▸ **Data supplied**
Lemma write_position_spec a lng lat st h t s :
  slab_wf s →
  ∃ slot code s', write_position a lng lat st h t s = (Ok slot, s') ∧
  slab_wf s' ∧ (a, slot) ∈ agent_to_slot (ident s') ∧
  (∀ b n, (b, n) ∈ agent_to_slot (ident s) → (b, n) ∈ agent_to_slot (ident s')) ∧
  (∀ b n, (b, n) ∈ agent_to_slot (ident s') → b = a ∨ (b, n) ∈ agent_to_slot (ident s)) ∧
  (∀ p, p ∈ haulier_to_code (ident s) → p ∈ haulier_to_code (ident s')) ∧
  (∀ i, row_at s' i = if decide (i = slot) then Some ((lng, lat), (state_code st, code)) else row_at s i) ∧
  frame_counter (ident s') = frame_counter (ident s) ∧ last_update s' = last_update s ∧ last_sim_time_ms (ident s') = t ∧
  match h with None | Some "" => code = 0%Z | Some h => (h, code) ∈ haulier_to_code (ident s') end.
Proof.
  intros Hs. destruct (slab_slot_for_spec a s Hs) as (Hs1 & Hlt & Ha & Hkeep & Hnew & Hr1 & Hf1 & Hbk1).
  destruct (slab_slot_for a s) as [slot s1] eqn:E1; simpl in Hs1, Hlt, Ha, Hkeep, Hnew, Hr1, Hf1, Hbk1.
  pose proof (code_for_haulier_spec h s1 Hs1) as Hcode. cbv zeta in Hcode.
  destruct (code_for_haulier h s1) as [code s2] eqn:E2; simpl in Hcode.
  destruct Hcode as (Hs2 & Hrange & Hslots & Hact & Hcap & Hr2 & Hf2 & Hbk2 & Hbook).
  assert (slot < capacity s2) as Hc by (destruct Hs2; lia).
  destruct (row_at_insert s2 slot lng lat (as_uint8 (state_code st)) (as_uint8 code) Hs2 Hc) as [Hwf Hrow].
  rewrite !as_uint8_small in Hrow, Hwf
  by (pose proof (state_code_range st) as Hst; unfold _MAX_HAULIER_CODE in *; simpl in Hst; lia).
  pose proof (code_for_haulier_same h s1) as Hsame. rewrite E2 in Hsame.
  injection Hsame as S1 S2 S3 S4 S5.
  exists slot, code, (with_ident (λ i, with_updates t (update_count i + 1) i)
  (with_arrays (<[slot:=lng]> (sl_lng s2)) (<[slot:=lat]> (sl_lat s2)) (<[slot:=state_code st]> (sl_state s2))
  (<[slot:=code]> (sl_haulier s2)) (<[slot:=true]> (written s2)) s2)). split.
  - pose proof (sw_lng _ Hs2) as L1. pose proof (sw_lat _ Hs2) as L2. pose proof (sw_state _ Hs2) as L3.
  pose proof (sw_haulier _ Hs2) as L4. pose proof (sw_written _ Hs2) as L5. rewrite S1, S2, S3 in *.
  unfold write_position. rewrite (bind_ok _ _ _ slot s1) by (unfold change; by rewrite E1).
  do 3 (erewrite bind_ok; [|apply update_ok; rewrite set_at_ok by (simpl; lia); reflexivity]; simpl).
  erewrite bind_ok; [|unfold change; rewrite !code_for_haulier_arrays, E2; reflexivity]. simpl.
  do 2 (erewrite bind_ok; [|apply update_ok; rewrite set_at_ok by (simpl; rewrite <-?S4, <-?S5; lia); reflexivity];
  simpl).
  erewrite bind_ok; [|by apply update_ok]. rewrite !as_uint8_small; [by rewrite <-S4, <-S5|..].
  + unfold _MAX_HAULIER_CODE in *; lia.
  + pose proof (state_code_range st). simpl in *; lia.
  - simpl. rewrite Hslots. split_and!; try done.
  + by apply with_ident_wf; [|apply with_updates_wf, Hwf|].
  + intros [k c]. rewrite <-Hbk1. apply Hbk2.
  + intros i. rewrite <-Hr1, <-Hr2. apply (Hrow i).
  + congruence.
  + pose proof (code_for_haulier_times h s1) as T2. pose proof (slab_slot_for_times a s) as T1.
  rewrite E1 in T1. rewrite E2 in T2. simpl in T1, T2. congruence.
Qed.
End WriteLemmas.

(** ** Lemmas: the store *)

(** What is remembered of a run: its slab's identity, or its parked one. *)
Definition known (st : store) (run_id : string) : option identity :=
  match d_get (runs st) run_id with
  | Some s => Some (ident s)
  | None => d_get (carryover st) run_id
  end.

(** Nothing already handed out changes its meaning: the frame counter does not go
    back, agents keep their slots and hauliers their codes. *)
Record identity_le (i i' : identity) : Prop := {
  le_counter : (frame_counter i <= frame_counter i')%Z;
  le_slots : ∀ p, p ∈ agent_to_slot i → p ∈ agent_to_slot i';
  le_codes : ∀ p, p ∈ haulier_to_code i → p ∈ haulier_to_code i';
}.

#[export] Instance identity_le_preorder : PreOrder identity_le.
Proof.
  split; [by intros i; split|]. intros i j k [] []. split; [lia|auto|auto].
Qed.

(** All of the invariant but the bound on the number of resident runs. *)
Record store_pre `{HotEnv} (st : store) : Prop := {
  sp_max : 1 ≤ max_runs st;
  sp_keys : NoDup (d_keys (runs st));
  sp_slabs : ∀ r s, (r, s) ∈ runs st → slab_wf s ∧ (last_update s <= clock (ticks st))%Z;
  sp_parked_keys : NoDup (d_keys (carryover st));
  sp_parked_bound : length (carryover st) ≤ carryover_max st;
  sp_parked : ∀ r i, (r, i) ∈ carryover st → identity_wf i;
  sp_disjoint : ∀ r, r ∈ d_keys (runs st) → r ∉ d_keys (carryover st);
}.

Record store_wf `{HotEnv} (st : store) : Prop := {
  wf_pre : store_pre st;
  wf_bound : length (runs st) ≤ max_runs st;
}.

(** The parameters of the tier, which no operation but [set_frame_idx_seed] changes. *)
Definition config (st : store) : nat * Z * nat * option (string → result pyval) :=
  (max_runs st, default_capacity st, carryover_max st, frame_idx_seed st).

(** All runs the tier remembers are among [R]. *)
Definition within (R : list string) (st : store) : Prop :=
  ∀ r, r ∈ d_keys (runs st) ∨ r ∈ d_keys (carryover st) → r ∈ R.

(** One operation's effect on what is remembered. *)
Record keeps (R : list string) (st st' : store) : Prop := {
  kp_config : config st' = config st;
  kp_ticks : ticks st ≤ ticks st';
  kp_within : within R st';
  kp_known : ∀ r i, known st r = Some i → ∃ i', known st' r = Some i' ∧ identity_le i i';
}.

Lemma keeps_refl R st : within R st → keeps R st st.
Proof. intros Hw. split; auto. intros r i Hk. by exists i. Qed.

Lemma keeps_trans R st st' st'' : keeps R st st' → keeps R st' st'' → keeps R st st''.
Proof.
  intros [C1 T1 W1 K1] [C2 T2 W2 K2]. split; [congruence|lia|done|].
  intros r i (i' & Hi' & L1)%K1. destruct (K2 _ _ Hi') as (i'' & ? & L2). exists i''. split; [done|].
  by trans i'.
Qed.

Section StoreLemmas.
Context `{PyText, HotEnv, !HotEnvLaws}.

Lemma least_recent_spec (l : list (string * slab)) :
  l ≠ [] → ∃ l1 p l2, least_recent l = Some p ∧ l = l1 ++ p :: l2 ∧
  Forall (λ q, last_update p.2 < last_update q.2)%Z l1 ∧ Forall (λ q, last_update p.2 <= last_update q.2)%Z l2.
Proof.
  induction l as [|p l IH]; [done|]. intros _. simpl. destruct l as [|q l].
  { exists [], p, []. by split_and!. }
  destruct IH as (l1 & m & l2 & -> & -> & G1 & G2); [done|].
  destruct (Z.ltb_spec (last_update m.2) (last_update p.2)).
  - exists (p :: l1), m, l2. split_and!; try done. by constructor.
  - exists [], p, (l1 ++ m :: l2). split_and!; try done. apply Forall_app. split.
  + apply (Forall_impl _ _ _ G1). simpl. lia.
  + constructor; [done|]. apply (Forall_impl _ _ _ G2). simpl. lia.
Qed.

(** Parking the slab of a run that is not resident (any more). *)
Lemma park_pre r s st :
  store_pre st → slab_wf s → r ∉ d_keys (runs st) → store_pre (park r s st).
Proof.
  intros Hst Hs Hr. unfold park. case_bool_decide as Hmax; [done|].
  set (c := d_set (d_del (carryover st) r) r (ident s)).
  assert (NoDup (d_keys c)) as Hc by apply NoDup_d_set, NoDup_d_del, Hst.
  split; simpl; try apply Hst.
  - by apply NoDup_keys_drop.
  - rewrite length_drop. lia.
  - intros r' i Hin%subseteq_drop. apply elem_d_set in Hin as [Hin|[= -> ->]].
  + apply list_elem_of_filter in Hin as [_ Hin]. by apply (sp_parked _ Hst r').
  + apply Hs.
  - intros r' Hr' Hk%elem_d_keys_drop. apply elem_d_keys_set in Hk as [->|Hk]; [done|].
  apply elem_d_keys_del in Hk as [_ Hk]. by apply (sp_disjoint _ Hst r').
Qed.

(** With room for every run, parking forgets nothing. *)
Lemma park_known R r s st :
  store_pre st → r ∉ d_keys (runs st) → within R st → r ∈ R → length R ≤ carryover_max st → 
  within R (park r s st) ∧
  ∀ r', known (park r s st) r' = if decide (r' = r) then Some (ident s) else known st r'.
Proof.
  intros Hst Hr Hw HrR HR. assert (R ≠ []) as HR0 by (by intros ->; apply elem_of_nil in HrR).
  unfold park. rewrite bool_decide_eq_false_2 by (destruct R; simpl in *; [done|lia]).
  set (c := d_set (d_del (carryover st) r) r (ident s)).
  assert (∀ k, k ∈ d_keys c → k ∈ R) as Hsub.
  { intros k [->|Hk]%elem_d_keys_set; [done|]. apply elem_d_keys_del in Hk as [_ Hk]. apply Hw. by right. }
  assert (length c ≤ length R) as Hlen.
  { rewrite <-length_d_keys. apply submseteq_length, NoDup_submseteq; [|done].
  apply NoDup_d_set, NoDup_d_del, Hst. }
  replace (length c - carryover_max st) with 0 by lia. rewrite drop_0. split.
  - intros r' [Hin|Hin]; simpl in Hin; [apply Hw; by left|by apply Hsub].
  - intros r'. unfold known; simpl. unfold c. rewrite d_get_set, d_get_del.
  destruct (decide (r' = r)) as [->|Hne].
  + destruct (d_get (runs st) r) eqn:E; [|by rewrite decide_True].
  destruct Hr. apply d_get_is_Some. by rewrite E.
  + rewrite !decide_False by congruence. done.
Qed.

▸ **Exercise goal**
In the entries above, count the lines that contain the string "tier" and reply with the number only.

▸ **Solution to the exercise**
2